Estaba prohibido fumar. Bastaba que alguien del gallinero mirara hacia luneta y viera volutas de humo atravesar los haces de luz de la proyección, para que gritara:
“Apague el pucho malparido, respete”, “Métaselo por…”; “Venga y me lo mete”.
Las cosas se ponían feas si la voz de los actores distorsionaba. Si las imágenes se desfiguraban, las luces del teatro se encendían, y se escuchaban madrazos, silbidos, protestas. Mientras los operarios remendaban las averías por el derretimiento de los viejos celuloides, la música instrumental intentaba en vano, por repetitiva, calmar los ánimos.
“Malparido, suelte la taquillera”, era la burla sabida que aparte de acelerar la reparación, tenía la velada intención de hacer creer que entre la taquillera y el operador, existía un romance.
La paz y el silencio volvían cuando las luces se apagaban y la película, saltando algunas escenas, continuaba entre pequeños sobresaltos del público hasta su final. Las luces se encendían, los espectadores de luneta salían en fila. Los del gallinero, en medio de gritos, patadas y estrujones. Poco a poco el teatro parroquial quedaba vacío en la semioscuridad.

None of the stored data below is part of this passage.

Definition frame_letter (f : frame) : Z := match f with cmdFrame _ => 99 | dFrame _ _ => 100 end.

(** A frame as a modem on a serial line sends it. *)
Definition serial_frame (f : frame) : gostr :=
  [frame_letter f; 58] ++ frame_body f ++ PutUint16 (crc16Sum (frame_body f)).

(** A frame that can be sent: no CR in a command, three letters of type, a
    length that fits. *)
Definition wf_frame (f : frame) : Prop :=
  match f with
  | cmdFrame line => 13 ∉ line
  | dFrame dataType data => length dataType = 3%nat /\ zlen data <= 65530
  end.

(** The host's commands have the same frame, with the letter in upper case. *)
Lemma writeCtrlFrame_serial `{Fmt} line : 37 ∉ line ->
  writeCtrlFrame false line = 67 :: tl (serial_frame (cmdFrame line)) /\ writeCtrlFrame true line = frame_body (cmdFrame line).
Proof.
  intros Hl. unfold writeCtrlFrame. rewrite Sprintf_plain by (rewrite not_elem_of_app; split; [done|by apply not_elem_existsb]).
  cbn [frame_body app]. by rewrite app_nil_r.
Qed.

(** The checksum is taken as sent unless a piece of the stream ends within it. *)
Definition sum_lost (data : gostr) (cut : bool) : bool := cut && negb (crc16Sum data mod 256 =? 0).

(** Bytes of the checksum that are read. *)
Definition sum_read (isTCP cut : bool) : nat := if isTCP then 0 else if cut then 1 else 2.

Lemma check_sum_spec (isTCP : bool) data rd rest :
  concat rd = (if isTCP then [] else PutUint16 (crc16Sum data)) ++ rest ->
  exists rd', check_sum isTCP data rd = (isTCP || negb (sum_lost data (cut_at 1 rd)), rd')
    /\ consumed (sum_read isTCP (cut_at 1 rd)) rd rd'.
Proof.
  unfold check_sum, sum_read. destruct isTCP; [intros _; exists rd; split; [done|apply consumed_0]|].
  intros E. cbn [app] in E. destruct (Read_two rd _ _ _ E) as (rd' & -> & H). exists rd'. split; [|done].
  f_equal. cbn [orb]. unfold sum_lost. destruct (cut_at 1 rd); cbn [andb negb].
  - rewrite negb_involutive. unfold Uint16. change (get [?x] 0) with x. change (get [?x] 1) with 0.
    pose proof (Z.div_mod (crc16Sum data) 256 ltac:(lia)).
    destruct (Z.eqb_spec (crc16Sum data mod 256) 0), (Z.eqb_spec (crc16Sum data) (crc16Sum data / 256 * 256 + 0)); lia || done.
  - change [crc16Sum data / 256; crc16Sum data mod 256] with (PutUint16 (crc16Sum data)).
    rewrite Uint16_Put. by apply Z.eqb_refl.
Qed.

(** The cut that matters for a frame whose body starts after [k] bytes. *)
Definition cut_sum (k : nat) (f : frame) (rd : rdr) : bool := cut_at (k + length (frame_body f) + 1) rd.

Lemma slice_init {A} (l : list A) x : slice (l ++ [x]) 0 (zlen (l ++ [x]) - 1) = Ok l.
Proof.
  rewrite slice_ok; rewrite zlen_app; change (zlen [x]) with 1; pose proof (zlen_nonneg l); [|lia..].
  rewrite drop_0. replace (Z.to_nat (zlen l + 1 - 1)) with (length l) by (unfold zlen; lia). by rewrite take_app_length.
Qed.

Lemma gather_consumed n m rd rd' : (m <= n)%nat -> consumed n (gather [] m rd) rd' -> consumed n rd rd'.
Proof.
  intros Hm (H1 & H2 & H3). rewrite gather_concat in *. split_and!; [done..|].
  intros k Hk. rewrite H3, gather_cut by lia. apply cut_nil. lia.
Qed.

(** A data frame is taken apart the way it was put together. *)
Lemma body_parts t d : length t = 3%nat ->
  let body := frame_body (dFrame t d) in slice body 2 5 = Ok t /\ slice body 5 (zlen body) = Ok d.
Proof.
  intros Ht. destruct t as [|a [|b [|c [|]]]]; try done. cbn [frame_body app PutUint16].
  rewrite !slice_ok; rewrite ?zlen_cons; pose proof (zlen_nonneg d); [|lia..].
  split; [done|]. f_equal. replace (Z.to_nat (1 + (1 + (1 + (1 + (1 + zlen d)))))) with (5 + length d)%nat by (unfold zlen; lia).
  cbn. by rewrite firstn_all.
Qed.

Ubico mis recuerdos en el domingo triste en que no pude ingresar porque, jugando a los cinco huecos, arriesgué y perdí las monedas de mi entrada con los tahúres que como gallinazos, acechaban incautos en las escalas de tierra que llevaban a la entrada. Tuve que consolarme con las dos o tres que me dejaron, para leer en el local de revistas de enfrente, las aventuras de Tarzán, Superman, El llanero solitario, El halcón negro y El enmascarado de plata.